**What you need to do:** Please write each entry out again exactly as shown.

**Extracted data:**
-- -- --

(* ===== verification/TypedTests.v ===== *)
(** Typed and type-parameterized tests of the bundled test library: the class
    TypedTestCasePState, the recursion of TypeParameterizedTest and
    TypeParameterizedTestCase over their type lists and the functions that read a
    list of names (src/gtest/include/gtest/internal/gtest-internal.h, two helpers in
    gtest-port.h), and the macros TYPED_TEST, TYPED_TEST_P and
    INSTANTIATE_TYPED_TEST_CASE_P (gtest-typed-test.h).

    Calls of MakeAndRegisterTestInfo are recorded in order. *)

From stdpp Require Import pretty.
From S2P Require Import Prelude Machine ParamGenerator TypeLists.
#[local] Open Scope Z_scope.

(** * Names in strings *)

Definition comma : Ascii.ascii := Ascii.ascii_of_nat 44.

(** IsSpace, in the C locale. *)
Definition IsSpace (ch : Ascii.ascii) : bool :=
  let n := Z.of_nat (Ascii.nat_of_ascii ch) in bool_decide (9 ≤ n ≤ 13) || bool_decide (n = 32).

(** strchr(str, ch), for a ch that is not NUL: what follows from the first ch on. *)
Fixpoint strchr (ch : Ascii.ascii) (str : string) : option string :=
  match str with
  | EmptyString => None
  | String c rest => if bool_decide (c = ch) then Some str else strchr ch rest
  end.

Fixpoint skip_spaces (str : string) : string :=
  match str with
  | String c rest => if IsSpace c then skip_spaces rest else str
  | EmptyString => EmptyString
  end.

(** SkipComma; [None] is NULL. *)
Definition SkipComma (str : string) : option string :=
  match strchr comma str with
  | Some (String _ rest) => Some (skip_spaces rest)     (* while (IsSpace( *(++comma))) {} *)
  | _ => None
  end.

(** The characters of [str] before the suffix [rest]. *)
Definition before (str rest : string) : string :=
  String.substring 0 (String.length str - String.length rest) str.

-- -- --

**Result of this task:**
(* ===== verification/TypedTests.v ===== *)
(** Typed and type-parameterized tests of the bundled test library: the class
    TypedTestCasePState, the recursion of TypeParameterizedTest and
    TypeParameterizedTestCase over their type lists and the functions that read a
    list of names (src/gtest/include/gtest/internal/gtest-internal.h, two helpers in
    gtest-port.h), and the macros TYPED_TEST, TYPED_TEST_P and
    INSTANTIATE_TYPED_TEST_CASE_P (gtest-typed-test.h).

    Calls of MakeAndRegisterTestInfo are recorded in order. *)

From stdpp Require Import pretty.
From S2P Require Import Prelude Machine ParamGenerator TypeLists.
#[local] Open Scope Z_scope.

(** * Names in strings *)

Definition comma : Ascii.ascii := Ascii.ascii_of_nat 44.

(** IsSpace, in the C locale. *)
Definition IsSpace (ch : Ascii.ascii) : bool :=
  let n := Z.of_nat (Ascii.nat_of_ascii ch) in bool_decide (9 ≤ n ≤ 13) || bool_decide (n = 32).

(** strchr(str, ch), for a ch that is not NUL: what follows from the first ch on. *)
Fixpoint strchr (ch : Ascii.ascii) (str : string) : option string :=
  match str with
  | EmptyString => None
  | String c rest => if bool_decide (c = ch) then Some str else strchr ch rest
  end.

Fixpoint skip_spaces (str : string) : string :=
  match str with
  | String c rest => if IsSpace c then skip_spaces rest else str
  | EmptyString => EmptyString
  end.

(** SkipComma; [None] is NULL. *)
Definition SkipComma (str : string) : option string :=
  match strchr comma str with
  | Some (String _ rest) => Some (skip_spaces rest)     (* while (IsSpace( *(++comma))) {} *)
  | _ => None
  end.

(** The characters of [str] before the suffix [rest]. *)
Definition before (str rest : string) : string :=
  String.substring 0 (String.length str - String.length rest) str.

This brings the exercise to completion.